Overcoming Blockchain Fragmentation in DeFi:
In the rapidly evolving landscape of blockchain and decentralized finance (DeFi), interoperability is a challenge that demands attention. Blockchains are fragmented, unable to communicate effectively. This challenges the principles of the crypto economy and keeps us from fostering collaboration or expanding use cases. The growth of blockchain and the future of innovation is dependent on interoperability.

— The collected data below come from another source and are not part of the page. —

(* ===== verification/Rdb.v ===== *)
(** * RDB snapshots: the loader and the encoder

    Models [internal/rdb/loader.go] and the encoding half of [snapshot.go].  The
    loader is a record with the source's fields: the bytes still to come, the
    store it fills and what it has counted.  [endErr] is the error the reader
    reports once its bytes are exhausted, [io.EOF] or another one.

    An error is the value the code returns; [fmt.Errorf("context: %w", err)] is
    [RdbWrapped].  Opening and closing the file of [LoadFile] is left to
    [FileSys]. *)

From S2P Require Import Prelude Strconv GoLib IntSet CompactHash Float64 CompactZSet SkipList Stream ValueObject.
From S2P Require Import ListWaiters Store StoreOps Lzf.

Definition fileHeader : bytes := bs "REDIS0011".

Definition opcodeAux : Z := 0xFA.
Definition opcodeResizeDB : Z := 0xFB.
Definition opcodeExpireTimeMS : Z := 0xFC.
Definition opcodeExpireTimeSec : Z := 0xFD.
Definition opcodeSelectDB : Z := 0xFE.
Definition opcodeEOF : Z := 0xFF.
Definition valueTypeString : Z := 0x00.

Definition rdbMaxSupportedVersion : Z := 11.
Definition maxRDBObjectLength : Z := 512 * 1024 * 1024.

Inductive ioError := IoEOF | IoUnexpectedEOF | IoFailure (code : nat).
#[global] Instance ioError_eq_decision : EqDecision ioError.
Proof. solve_decision. Defined.

Inductive rdbError :=
  | RdbIo (e : ioError)
  | RdbNilStore
  | RdbNilReader
  | ErrInvalidHeader (header : bytes)
  | ErrInvalidHeaderVersion (header : bytes)
  | ErrUnsupportedDB (db : Z)
  | ErrUnsupportedValueType (valueType : Z)
  | ErrUnsupportedOpcode (marker : Z)
  | RdbExpiryOverflow (expiresAtMillis : Z)
  | RdbInvalidLengthPrefix (first : Z)
  | RdbEncodedCompressedLength
  | RdbEncodedUncompressedLength
  | RdbUncompressedTooLong (length : Z)
  | RdbObjectTooLong (length : Z)
  | RdbStringEncoding (encoding : Z)
  | RdbChecksumLength (n : Z)
  | RdbLzf (e : lzfError)
  | RdbStoreKey (key : bytes) (e : storeError)
  | RdbWrapped (context : bytes) (e : rdbError)
  | RdbOutOfFuel.

(** [Stats]. *)
Record Stats := mkStats { LoadedKeys : Z; SkippedExpiredKeys : Z }.

(** [loader]; the clock of [nowMilli] is the store's. *)
Record loader := mkLoader { reader : bytes; lstore : Store; lstats : Stats; seenEOF : bool }.

Definition setReader (r : bytes) (l : loader) : loader := mkLoader r (lstore l) (lstats l) (seenEOF l).
Definition setLoaded (s : Store) (st : Stats) (l : loader) : loader := mkLoader (reader l) s st (seenEOF l).
Definition setEOF (l : loader) : loader := mkLoader (reader l) (lstore l) (lstats l) true.

(** A method of the loader. *)
Definition LM (A : Type) : Type := loader → result rdbError A * loader.
Definition lret {A} (a : A) : LM A := λ l, (Ok a, l).
Definition lfail {A} (e : rdbError) : LM A := λ l, (Err e, l).
Definition lbind {A B} (m : LM A) (k : A → LM B) : LM B := λ l,
  match m l with (Ok a, l') => k a l' | (Err e, l') => (Err e, l') end.
Notation "'let@' x ':=' m 'in' k" := (lbind m (λ x, k))
  (at level 10, x pattern, m at level 100, k at level 200) : go_scope.

(** [fmt.Errorf("context: %w", err)]. *)
Definition lwrap {A} (context : bytes) (m : LM A) : LM A := λ l,
  let '(r, l') := m l in (map_err (RdbWrapped context) r, l').

(** [binary.BigEndian] and [binary.LittleEndian]. *)
Fixpoint bigEndian (acc : Z) (raw : bytes) : Z :=
  match raw with [] => acc | b :: raw' => bigEndian (acc * 256 + b2z b) raw' end.
Fixpoint littleEndian (raw : bytes) : Z :=
  match raw with [] => 0 | b :: raw' => b2z b + 256 * littleEndian raw' end.

(** [intN(v)] of an unsigned N-bit value. *)
Definition signedOf (width v : Z) : Z := if v <? 2 ^ (width - 1) then v else v - 2 ^ width.

Section Loader.
Context {E : Env}.
Variable endErr : ioError.

(** ** The reader *)

Definition readByte : LM byte := λ l,
  match reader l with
  | [] => (Err (RdbIo endErr), l)
  | b :: rest => (Ok b, setReader rest l)
  end.

(** [io.ReadFull]. *)
Definition ioReadFull (n : Z) : LM bytes := λ l,
  let rd := reader l in
  if n <=? zlen rd then (Ok (ztake n rd), setReader (zdrop n rd) l)
  else match rd with
       | [] => (Err (RdbIo endErr), l)
       | _ => (Err (RdbIo (if decide (endErr = IoEOF) then IoUnexpectedEOF else endErr)), setReader [] l)
       end.

(** [io.ReadAll]. *)
Definition ioReadAll : LM bytes := λ l,
  (if decide (endErr = IoEOF) then Ok (reader l) else Err (RdbIo endErr), setReader [] l).

Definition readUint16LE : LM Z := let@ raw := ioReadFull 2 in lret (littleEndian raw).
Definition readUint32LE : LM Z := let@ raw := ioReadFull 4 in lret (littleEndian raw).
Definition readUint64LE : LM Z := let@ raw := ioReadFull 8 in lret (littleEndian raw).

Definition readBytes (length : Z) : LM bytes :=
  if length =? 0 then lret []
  else if maxRDBObjectLength <? length then lfail (RdbObjectTooLong length)
  else ioReadFull length.

(** The length and whether it is a special encoding. *)
Definition readLength : LM (Z * bool) :=
  let@ first := readByte in
  let first := b2z first in
  let prefix := Z.shiftr first 6 in
  if prefix =? 0 then lret (Z.land first 0x3F, false)
  else if prefix =? 1 then
    let@ second := readByte in
    lret (Z.lor (Z.shiftl (Z.land first 0x3F) 8) (b2z second), false)
  else if prefix =? 2 then
    let@ raw := ioReadFull 4 in lret (bigEndian 0 raw, false)
  else if prefix =? 3 then lret (Z.land first 0x3F, true)
  else lfail (RdbInvalidLengthPrefix first).

Definition decompressed (input : bytes) (outputLength : Z) : LM bytes := λ l,
  (map_err RdbLzf (decompressLZF input outputLength), l).

Definition readString : LM bytes :=
  let@ (length, encoded) := readLength in
  if negb encoded then readBytes length
  else
    let encoding := length mod 256 in
    if encoding =? 0 then
      let@ value := readByte in lret (FormatInt (signedOf 8 (b2z value)))
    else if encoding =? 1 then
      let@ value := readUint16LE in lret (FormatInt (signedOf 16 value))
    else if encoding =? 2 then
      let@ value := readUint32LE in lret (FormatInt (signedOf 32 value))
    else if encoding =? 3 then
      let@ (compressedLength, compressedEncoded) := lwrap (bs "read LZF compressed length") readLength in
      if compressedEncoded : bool then lfail RdbEncodedCompressedLength
      else
        let@ (uncompressedLength, uncompressedEncoded) := lwrap (bs "read LZF uncompressed length") readLength in
        if uncompressedEncoded : bool then lfail RdbEncodedUncompressedLength
        else if maxRDBObjectLength <? uncompressedLength then lfail (RdbUncompressedTooLong uncompressedLength)
        else
          let@ compressed := lwrap (bs "read LZF payload") (readBytes compressedLength) in
          decompressed compressed uncompressedLength
    else lfail (RdbStringEncoding length).

(** ** The markers *)

Definition validateHeader (header : bytes) : result rdbError unit :=
  if negb (zlen header =? zlen fileHeader) || negb (bool_decide (ztake 5 header = bs "REDIS"))
  then Err (ErrInvalidHeader header)
  else
    match ParseInt (zdrop 5 header) with
    | None => Err (ErrInvalidHeaderVersion header)
    | Some version =>
        if (version <? 1) || (rdbMaxSupportedVersion <? version) then Err (ErrInvalidHeaderVersion header)
        else Ok tt
    end.

Definition skipAuxField : LM unit :=
  let@ _ := lwrap (bs "read AUX key") readString in
  let@ _ := lwrap (bs "read AUX value") readString in
  lret tt.

Definition skipResizeDBMetadata : LM unit :=
  let@ _ := lwrap (bs "read RESIZEDB main hash size") readLength in
  let@ _ := lwrap (bs "read RESIZEDB expiry hash size") readLength in
  lret tt.

Definition readDatabaseSelection : LM unit :=
  let@ (dbIndex, _) := lwrap (bs "read SELECTDB") readLength in
  if negb (dbIndex =? 0) then lfail (ErrUnsupportedDB dbIndex) else lret tt.

Definition validatedExpiryMillis (expiresAtMillis : Z) : result rdbError Z :=
  if max_int64 <? expiresAtMillis then Err (RdbExpiryOverflow expiresAtMillis) else Ok expiresAtMillis.

(** A call on the store. *)
Definition onStore {A} (m : M A) : LM A := λ l,
  let '(a, s) := m (lstore l) in (Ok a, setLoaded s (lstats l) l).
Definition countStats (f : Stats → Stats) : LM unit := λ l, (Ok tt, setLoaded (lstore l) (f (lstats l)) l).

Definition readEntry (valueType expiresAt : Z) : LM unit :=
  if negb (valueType =? valueTypeString) then lfail (ErrUnsupportedValueType valueType)
  else
    let@ key := lwrap (bs "read key") readString in
    let@ value := lwrap (bs "read string value") readString in
    (* [expiresAt > 0 && expiresAt <= l.nowMilli()]: the clock is read for a TTL only *)
    let@ expired := (if 0 <? expiresAt then let@ now := onStore nowMilli in lret (expiresAt <=? now) else lret false) in
    if expired : bool then countStats (λ st, mkStats (LoadedKeys st) (SkippedExpiredKeys st + 1))
    else
      let@ r := onStore (Set_ key value expiresAt) in
      match r with
      | Err e => lfail (RdbStoreKey key e)
      | Ok _ => countStats (λ st, mkStats (LoadedKeys st + 1) (SkippedExpiredKeys st))
      end.

Definition readExpiringEntry (opcodeName : bytes) (expiresAt : Z) : LM unit :=
  let@ valueType := lwrap (bs "read value type after " ++ opcodeName) readByte in
  readEntry (b2z valueType) expiresAt.

Definition isValueType (marker : Z) : bool := bool_decide (marker ∈ [0; 1; 2; 3; 4; 9; 10; 11; 12; 13; 14]).

Definition readValueMarker (marker : Z) : LM unit :=
  if negb (isValueType marker) then lfail (ErrUnsupportedOpcode marker) else readEntry marker 0.

Definition consumeChecksum : LM unit :=
  let@ rest := lwrap (bs "read trailing checksum") ioReadAll in
  if negb (zlen rest =? 0) && negb (zlen rest =? 8) then lfail (RdbChecksumLength (zlen rest)) else lret tt.

Definition consumeEOF : LM unit :=
  let@ _ := consumeChecksum in λ l, (Ok tt, setEOF l).

Definition lift {A} (r : result rdbError A) : LM A := λ l, (r, l).

Definition processMarker (marker : Z) : LM unit :=
  if marker =? opcodeAux then skipAuxField
  else if marker =? opcodeResizeDB then skipResizeDBMetadata
  else if marker =? opcodeSelectDB then readDatabaseSelection
  else if marker =? opcodeExpireTimeSec then
    let@ expiresAtSeconds := lwrap (bs "read EXPIRETIME") readUint32LE in
    readExpiringEntry (bs "EXPIRETIME") (expiresAtSeconds * 1000)
  else if marker =? opcodeExpireTimeMS then
    let@ expiresAtMillis := lwrap (bs "read EXPIRETIMEMS") readUint64LE in
    let@ validatedMillis := lift (validatedExpiryMillis expiresAtMillis) in
    readExpiringEntry (bs "EXPIRETIMEMS") validatedMillis
  else if marker =? opcodeEOF then consumeEOF
  else readValueMarker marker.

(** The loop of [load]: every round consumes a marker, so the bytes left bound
    the rounds. *)
Fixpoint loadLoop (fuel : nat) : LM unit :=
  match fuel with
  | O => lfail RdbOutOfFuel
  | S fuel' => λ l,
      if seenEOF l then (Ok tt, l)
      else
        (let@ marker := lwrap (bs "read marker") readByte in
         let@ _ := processMarker (b2z marker) in
         loadLoop fuel') l
  end.

Definition load : LM unit := λ l,
  (let@ header := lwrap (bs "read header") (ioReadFull (zlen fileHeader)) in
   let@ _ := lift (validateHeader header) in
   loadLoop (S (S (length (reader l))))) l.

(** [nil] arguments are refused; what was stored before an error stays. *)
Definition loadReaderAt (rd : option bytes) (store : option Store) : result rdbError Stats * option Store :=
  match store, rd with
  | None, _ => (Err RdbNilStore, None)
  | Some s, None => (Err RdbNilReader, Some s)
  | Some s, Some input =>
      match load (mkLoader input s (mkStats 0 0) false) with
      | (Err e, l) => (Err e, Some (lstore l))
      | (Ok _, l) => (Ok (lstats l), Some (lstore l))
      end
  end.

Definition LoadReader (rd : option bytes) (store : option Store) : result rdbError Stats * option Store :=
  loadReaderAt rd store.

(** ** Snapshots *)

Definition appendLength (dst : bytes) (length : Z) : bytes :=
  if length <? 64 then dst ++ [z2b length]
  else if length <? 16384 then dst ++ [z2b (Z.lor (Z.land (Z.shiftr length 8) 0x3F) 0x40); z2b length]
  else
    let v := length mod 2 ^ 32 in
    dst ++ [z2b 0x80; z2b (Z.shiftr v 24); z2b (Z.shiftr v 16); z2b (Z.shiftr v 8); z2b v].

Definition appendString (dst value : bytes) : bytes := appendLength dst (zlen value) ++ value.

(** [binary.LittleEndian.AppendUint64]. *)
Definition appendUint64 (dst : bytes) (v : Z) : bytes :=
  dst ++ ((λ i : nat, z2b (Z.shiftr v (8 * Z.of_nat i))) <$> seq 0 8).

Definition emptySnapshot : bytes := fileHeader ++ [z2b opcodeEOF] ++ replicate 8 x00.
Definition EmptySnapshot : bytes := emptySnapshot.

(** [SnapshotStats] of [snapshot.go]. *)
Record RdbSnapshotStats := mkRdbStats { WrittenKeys : Z; SnapSkippedExpiredKeys : Z }.

(** [sort.Slice] by key; the keys of a store's snapshot are distinct. *)
Definition keyLe (a b : StringSnapshotEntry) : Prop := bytes_ltb (ssKey b) (ssKey a) = false.
#[global] Instance keyLe_dec : RelDecision keyLe.
Proof. intros a b. unfold keyLe. apply _. Defined.
Definition sortEntries (entries : list StringSnapshotEntry) : list StringSnapshotEntry := merge_sort keyLe entries.

Definition appendEntry (now : Z) (st : bytes * RdbSnapshotStats) (entry : StringSnapshotEntry) : bytes * RdbSnapshotStats :=
  let '(payload, stats) := st in
  if (0 <? ssExpiresAt entry) && (ssExpiresAt entry <=? now)
  then (payload, mkRdbStats (WrittenKeys stats) (SnapSkippedExpiredKeys stats + 1))
  else
    let payload :=
      if 0 <? ssExpiresAt entry
      then appendUint64 (payload ++ [z2b opcodeExpireTimeMS]) (ssExpiresAt entry)
      else payload in
    let payload := payload ++ [z2b valueTypeString] in
    let payload := appendString payload (ssKey entry) in
    let payload := appendString payload (ssValue entry) in
    (payload, mkRdbStats (WrittenKeys stats + 1) (SnapSkippedExpiredKeys stats)).

(** [now] is [time.Now().UnixMilli()]. *)
Definition BuildSnapshot (now : Z) (entries : list StringSnapshotEntry) : bytes * RdbSnapshotStats :=
  match entries with
  | [] => (EmptySnapshot, mkRdbStats 0 0)
  | _ =>
      let payload := appendLength (fileHeader ++ [z2b opcodeSelectDB]) 0 in
      let '(payload, stats) := foldl (appendEntry now) (payload, mkRdbStats 0 0) (sortEntries entries) in
      (payload ++ [z2b opcodeEOF] ++ replicate 8 x00, stats)
  end.

End Loader.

The Alt-L1 Explosion and Its Challenges:
Centralized custodial bridges have not seen significant adoption since WBTC, and DeFi bridges have been the most common solution for cross-chain functionality, creating massive growth for alternative Layer-1 (Alt-L1) solutions in 2021 and expanding our ecosystem in the process. But this growth came at a cost. Bad-actors began targeting the vulnerabilities in cross-chain bridges, with exploits costing $2 billion in 2022. But how have bridge hacks affected L1 networks?
Figure 1 shows a significant decrease in the USD value of assets locked on various L1 networks after being affected by a bridge hack. Moreover, this decline worsens as the number of days increase. On average, observed L1s experienced an 11.13% decline in total value locked (TVL) one day after being affected by a bridge hack. That figure rises to 14.85% after seven days, reaching 29.20% after 30 days.
That’s why security concerns have taken center stage in the discourse around interoperability. Prominent teams like Hyperlane, Circle, and Connext are actively innovating in this domain.
Centralized Custodial Wrapped Assets as a Solution:
At 21.co, we believe that one of the most secure options continues to be the centralized custodial model for cross-chain assets that has enabled WBTC, the largest wrapped asset by a mile. While embracing the ideals of a decentralized future, the journey towards that goal necessitates safeguarding the DeFi ecosystem. The interim requires a safer cross-chain connection, so we've decided to apply a few TradFi best practices. Taking these incremental steps allows us to create safer cross-chain conditions to further expand the user base through familiar and accessible standards
The Focus on Security and Ongoing Innovation:
21.co can achieve all of this through Onyx, our proprietary operating system, which has been used to create and redeem over $3.3 billion in assets. Here’s how we’re approaching wrapped assets and security:
- Custodied Underlyings: In the first phase of 21.co Wrapped Tokens, industry-leading custodians will hold the underlyings of the wrapped assets to minimize exploit risks.
- In House Management System: Onyx, our proprietary operating system, manages fund flows, accounting, and custodied crypto asset administration. Onyx applies a novel approach to managing these functions, and we’re excited to expand its capabilities to wrapped assets.
- Role Based Access Control: Wrapped tokens employ role-based access control and secure multi-party computation (MPC) to ensure administration, minting, and burning is available to our experienced operations team.
- Fast Minting and Burning: minting and burning will be restricted to onboarded parties. Our experienced operations team is agile to enable quick and easy mint and burn, which is essential for maintaining onchain liquidity pegged to the asset.
- Basic Tokens: The simplicity of the wrapped tokens is their strength. Their value stems from the underlying assets. Basic ERC-20 tokens ensure ease of use and avoid unnecessary complexity.
Balancing the Future of DeFi:
At 21.co, we believe in the future of DeFi, while also envisioning a world where the majority of users aren't necessarily aware of the specific chains they're using. Interoperability will get to the point where cross-chain interaction is as seamless in onchain interactions, and 21.co Wrapped Tokens have an important role to play in the interim. Seven of the top 10 tokens on CoinGecko are L1 tokens, and crypto users deserve the ability to utilize these tokens across protocols. In scaling DeFi as a community, we need to overcome its challenges. Pragmatic solutions, like centralized wrapped assets, can provide the stability needed to maintain DeFi's momentum.